▽

Lemma blockStart_ink suf idx pv st' :
  Matches blockStartPattern (MState suf idx pv (λ _, None)) st' →
  ∃ c, c ∈ suf ∧ isSpace c = false.
Proof.
  unfold blockStartPattern, Seqs, Star. simpl.
  intros (st1 & [-> _]%Matches_Bol_inv &
          (st2 & Hws & (st3 & Halt & ->%Matches_Empty_inv)%Matches_Seq_inv)
            %Matches_Seq_inv)%Matches_Seq_inv.
  destruct (repeat_chars _ _ _ Hws _ _ _ eq_refl) as (ws & Hrws & _).
  simpl in Hrws. apply Matches_Alt_inv in Halt as [Hq|Hs].
  - apply Matches_Seq_inv in Hq
      as (st4 & (st5 & Hds & _)%Matches_Group_inv & _).
    destruct (repeat_chars _ _ _ Hds _ _ _ eq_refl)
      as (ds & Hrds & _ & _ & Halld & Hmin & _).
    simpl in Hmin. destruct ds as [|d ds]; [simpl in Hmin; lia|].
    exists d. split.
    + rewrite Hrws, Hrds. apply elem_of_app. right. by left.
    + apply digit_not_space. by inversion Halld.
  - apply Matches_Group_inv in Hs as (st4 & Hsec & _).
    apply Matches_Seq_inv in Hsec as (st5 & Hc & _).
    apply Matches_Char_inv in Hc as (c & Hrc & Hpc & _).
    exists c. split.
    + rewrite Hrws, Hrc. apply elem_of_app. right. by left.
    + unfold oneOf in Hpc. apply bool_decide_eq_true in Hpc.
      apply list_elem_of_singleton in Hpc as ->. done.
Qed.

Lemma blockStart_needs_ink s lastIndex mt :
  exec blockStartPattern s lastIndex = Some mt →
  ∃ c, c ∈ s ∧ isSpace c = false.
Proof.
  intros (_ & _ & _ & pv & st' & HM & _)%exec_Some.
  apply blockStart_ink in HM as (c & Hc & Hsp).
  exists c. split; [|done]. by eapply elem_of_drop_inv.
Qed.

Lemma push_grows mk out : length (push mk out).1 = S (length out.1).
Proof. unfold push. simpl. rewrite length_app. simpl. lia. Qed.

Lemma processBlock_grows normalized out b out' :
  processBlock normalized (Value out) b = Value out' →
  length out.1 + 2 ≤ length out'.1.
Proof.
  unfold processBlock. intros Hp. destruct (btype b).
  - destruct (parseQuestionBlockFlexible (btext b) out.2) as [rows| |] eqn:Hrows;
      [| |done]; injection Hp as <-.
    + apply parseQuestionBlockFlexible_shape in Hrows as (q & ans & -> & _).
      rewrite push_grows.
      destruct (push_rows_shape out (q :: ans)) as (rows' & -> & Ht).
      rewrite length_app. apply (f_equal length) in Ht.
      rewrite !length_fmap in Ht. simpl in Ht. lia.
    + rewrite !push_grows. lia.
  - injection Hp as <-. unfold pushSection. rewrite !push_grows. lia.
Qed.

Lemma processBlocks_grow normalized blocks out out' :
  foldl (processBlock normalized) (Value out) blocks = Value out' →
  length out.1 + 2 * length blocks ≤ length out'.1.
Proof.
  revert out. induction blocks as [|b blocks IH]; intros out.
  { intros [= <-]. simpl. lia. }
  cbn [foldl]. intros Hfold.
  destruct (processBlock_total normalized out b) as [out1 Hout1].
  rewrite Hout1 in Hfold. apply IH in Hfold.
  apply processBlock_grows in Hout1. simpl. lia.
Qed.

(** X11: [parseMcq] returns no row exactly when the input is blank, that
    is made of white space and U+0085 only (U+0085 is not white space for
    [trim], but the normalisation turns it into a line feed); any other
    input gives at least two rows. *)
Theorem parseMcq_empty_iff_blank input :
  ∃ rows, parseMcq input = Value rows ∧
          (rows = [] ↔ Forall blankUnit input) ∧
          (rows ≠ [] → 2 ≤ length rows).
Proof.
  destruct (decide (Forall blankUnit input)) as [Hblank|Hink].
  - exists []. split; [|by split].
    assert (Forall (λ c, isSpace c = true) (normalize input)) as Hspaces.
    { unfold normalize. apply Forall_fmap, Forall_forall.
      intros c Hc%trim_subset. simpl.
      destruct (isLineBreak c) eqn:Hlb; [done|].
      rewrite Forall_forall in Hblank. destruct (Hblank c Hc) as [?| ->]; done. }
    unfold parseMcq. destruct (nonEmpty (normalize input)) eqn:Hne; [|done].
    cbn [negb blocksLoop].
    destruct (exec blockStartPattern (normalize input) 0) as [mt|] eqn:He.
    { apply blockStart_needs_ink in He as (c & Hc & Hsp).
      rewrite Forall_forall in Hspaces. rewrite (Hspaces c Hc) in Hsp. done. }
    rewrite decide_True by done.
    destruct (nonEmpty (trim (normalize input))) eqn:Ht; [|done].
    apply trim_nonEmpty in Ht as (c & Hc & Hsp).
    rewrite Forall_forall in Hspaces. rewrite (Hspaces c Hc) in Hsp. done.
  - apply not_Forall_Exists in Hink; [|intros c; unfold blankUnit; apply _].
    apply Exists_exists in Hink as (c & Hc & Hnb).
    assert (isSpace c = false ∧ isLineBreak c = false) as [Hsp Hlb].
    { split.
      - destruct (isSpace c) eqn:E; [|done]. destruct Hnb. by left.
      - destruct (isLineBreak c) eqn:E; [|done].
        by apply isLineBreak_blank in E. }
    assert (c ∈ normalize input) as Hin.
    { unfold normalize. apply list_elem_of_fmap. exists c.
      rewrite Hlb. split; [done|]. by apply trim_keeps. }
    assert (nonEmpty (normalize input) = true) as Hne.
    { destruct (normalize input); [by apply elem_of_nil in Hin|done]. }
    assert (nonEmpty (trim (normalize input)) = true) as Ht.
    { apply trim_nonEmpty. by exists c. }
    assert (∃ rows, parseMcq input = Value rows ∧ 2 ≤ length rows)
      as (rows & Hrows & Hlen).
    { unfold parseMcq. rewrite Hne. cbn [negb].
      destruct (blocksLoop_total (S (length (normalize input)))
                  (normalize input) 0 [] ([], 0%Z))
        as [[blocks out] Hloop]; [lia|lia|].
      rewrite Hloop. case_decide as Hb.
      { rewrite Ht. eexists. split; [done|].
        unfold pushSection. rewrite !push_grows. lia. }
      destruct (processBlocks_total (normalize input) blocks out)
        as [out' Hfold].
      rewrite Hfold. eexists. split; [done|].
      apply processBlocks_grow in Hfold. destruct blocks; simpl in *; [done|lia]. }
    exists rows. split_and!; [done| |done].
    split.
    + intros ->. simpl in Hlen. lia.
    + intros Hall. rewrite Forall_forall in Hall. destruct Hnb. by apply Hall.
Qed.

△

Nothing should be left out when the listing is retyped exactly.

**WRITTEN RESPONSE**
Lemma blockStart_ink suf idx pv st' :
  Matches blockStartPattern (MState suf idx pv (λ _, None)) st' →
  ∃ c, c ∈ suf ∧ isSpace c = false.
Proof.
  unfold blockStartPattern, Seqs, Star. simpl.
  intros (st1 & [-> _]%Matches_Bol_inv &
          (st2 & Hws & (st3 & Halt & ->%Matches_Empty_inv)%Matches_Seq_inv)
            %Matches_Seq_inv)%Matches_Seq_inv.
  destruct (repeat_chars _ _ _ Hws _ _ _ eq_refl) as (ws & Hrws & _).
  simpl in Hrws. apply Matches_Alt_inv in Halt as [Hq|Hs].
  - apply Matches_Seq_inv in Hq
      as (st4 & (st5 & Hds & _)%Matches_Group_inv & _).
    destruct (repeat_chars _ _ _ Hds _ _ _ eq_refl)
      as (ds & Hrds & _ & _ & Halld & Hmin & _).
    simpl in Hmin. destruct ds as [|d ds]; [simpl in Hmin; lia|].
    exists d. split.
    + rewrite Hrws, Hrds. apply elem_of_app. right. by left.
    + apply digit_not_space. by inversion Halld.
  - apply Matches_Group_inv in Hs as (st4 & Hsec & _).
    apply Matches_Seq_inv in Hsec as (st5 & Hc & _).
    apply Matches_Char_inv in Hc as (c & Hrc & Hpc & _).
    exists c. split.
    + rewrite Hrws, Hrc. apply elem_of_app. right. by left.
    + unfold oneOf in Hpc. apply bool_decide_eq_true in Hpc.
      apply list_elem_of_singleton in Hpc as ->. done.
Qed.

Lemma blockStart_needs_ink s lastIndex mt :
  exec blockStartPattern s lastIndex = Some mt →
  ∃ c, c ∈ s ∧ isSpace c = false.
Proof.
  intros (_ & _ & _ & pv & st' & HM & _)%exec_Some.
  apply blockStart_ink in HM as (c & Hc & Hsp).
  exists c. split; [|done]. by eapply elem_of_drop_inv.
Qed.

Lemma push_grows mk out : length (push mk out).1 = S (length out.1).
Proof. unfold push. simpl. rewrite length_app. simpl. lia. Qed.

Lemma processBlock_grows normalized out b out' :
  processBlock normalized (Value out) b = Value out' →
  length out.1 + 2 ≤ length out'.1.
Proof.
  unfold processBlock. intros Hp. destruct (btype b).
  - destruct (parseQuestionBlockFlexible (btext b) out.2) as [rows| |] eqn:Hrows;
      [| |done]; injection Hp as <-.
    + apply parseQuestionBlockFlexible_shape in Hrows as (q & ans & -> & _).
      rewrite push_grows.
      destruct (push_rows_shape out (q :: ans)) as (rows' & -> & Ht).
      rewrite length_app. apply (f_equal length) in Ht.
      rewrite !length_fmap in Ht. simpl in Ht. lia.
    + rewrite !push_grows. lia.
  - injection Hp as <-. unfold pushSection. rewrite !push_grows. lia.
Qed.

Lemma processBlocks_grow normalized blocks out out' :
  foldl (processBlock normalized) (Value out) blocks = Value out' →
  length out.1 + 2 * length blocks ≤ length out'.1.
Proof.
  revert out. induction blocks as [|b blocks IH]; intros out.
  { intros [= <-]. simpl. lia. }
  cbn [foldl]. intros Hfold.
  destruct (processBlock_total normalized out b) as [out1 Hout1].
  rewrite Hout1 in Hfold. apply IH in Hfold.
  apply processBlock_grows in Hout1. simpl. lia.
Qed.

(** X11: [parseMcq] returns no row exactly when the input is blank, that
    is made of white space and U+0085 only (U+0085 is not white space for
    [trim], but the normalisation turns it into a line feed); any other
    input gives at least two rows. *)
Theorem parseMcq_empty_iff_blank input :
  ∃ rows, parseMcq input = Value rows ∧
          (rows = [] ↔ Forall blankUnit input) ∧
          (rows ≠ [] → 2 ≤ length rows).
Proof.
  destruct (decide (Forall blankUnit input)) as [Hblank|Hink].
  - exists []. split; [|by split].
    assert (Forall (λ c, isSpace c = true) (normalize input)) as Hspaces.
    { unfold normalize. apply Forall_fmap, Forall_forall.
      intros c Hc%trim_subset. simpl.
      destruct (isLineBreak c) eqn:Hlb; [done|].
      rewrite Forall_forall in Hblank. destruct (Hblank c Hc) as [?| ->]; done. }
    unfold parseMcq. destruct (nonEmpty (normalize input)) eqn:Hne; [|done].
    cbn [negb blocksLoop].
    destruct (exec blockStartPattern (normalize input) 0) as [mt|] eqn:He.
    { apply blockStart_needs_ink in He as (c & Hc & Hsp).
      rewrite Forall_forall in Hspaces. rewrite (Hspaces c Hc) in Hsp. done. }
    rewrite decide_True by done.
    destruct (nonEmpty (trim (normalize input))) eqn:Ht; [|done].
    apply trim_nonEmpty in Ht as (c & Hc & Hsp).
    rewrite Forall_forall in Hspaces. rewrite (Hspaces c Hc) in Hsp. done.
  - apply not_Forall_Exists in Hink; [|intros c; unfold blankUnit; apply _].
    apply Exists_exists in Hink as (c & Hc & Hnb).
    assert (isSpace c = false ∧ isLineBreak c = false) as [Hsp Hlb].
    { split.
      - destruct (isSpace c) eqn:E; [|done]. destruct Hnb. by left.
      - destruct (isLineBreak c) eqn:E; [|done].
        by apply isLineBreak_blank in E. }
    assert (c ∈ normalize input) as Hin.
    { unfold normalize. apply list_elem_of_fmap. exists c.
      rewrite Hlb. split; [done|]. by apply trim_keeps. }
    assert (nonEmpty (normalize input) = true) as Hne.
    { destruct (normalize input); [by apply elem_of_nil in Hin|done]. }
    assert (nonEmpty (trim (normalize input)) = true) as Ht.
    { apply trim_nonEmpty. by exists c. }
    assert (∃ rows, parseMcq input = Value rows ∧ 2 ≤ length rows)
      as (rows & Hrows & Hlen).
    { unfold parseMcq. rewrite Hne. cbn [negb].
      destruct (blocksLoop_total (S (length (normalize input)))
                  (normalize input) 0 [] ([], 0%Z))
        as [[blocks out] Hloop]; [lia|lia|].
      rewrite Hloop. case_decide as Hb.
      { rewrite Ht. eexists. split; [done|].
        unfold pushSection. rewrite !push_grows. lia. }
      destruct (processBlocks_total (normalize input) blocks out)
        as [out' Hfold].
      rewrite Hfold. eexists. split; [done|].
      apply processBlocks_grow in Hfold. destruct blocks; simpl in *; [done|lia]. }
    exists rows. split_and!; [done| |done].
    split.
    + intros ->. simpl in Hlen. lia.
    + intros Hall. rewrite Forall_forall in Hall. destruct Hnb. by apply Hall.
Qed.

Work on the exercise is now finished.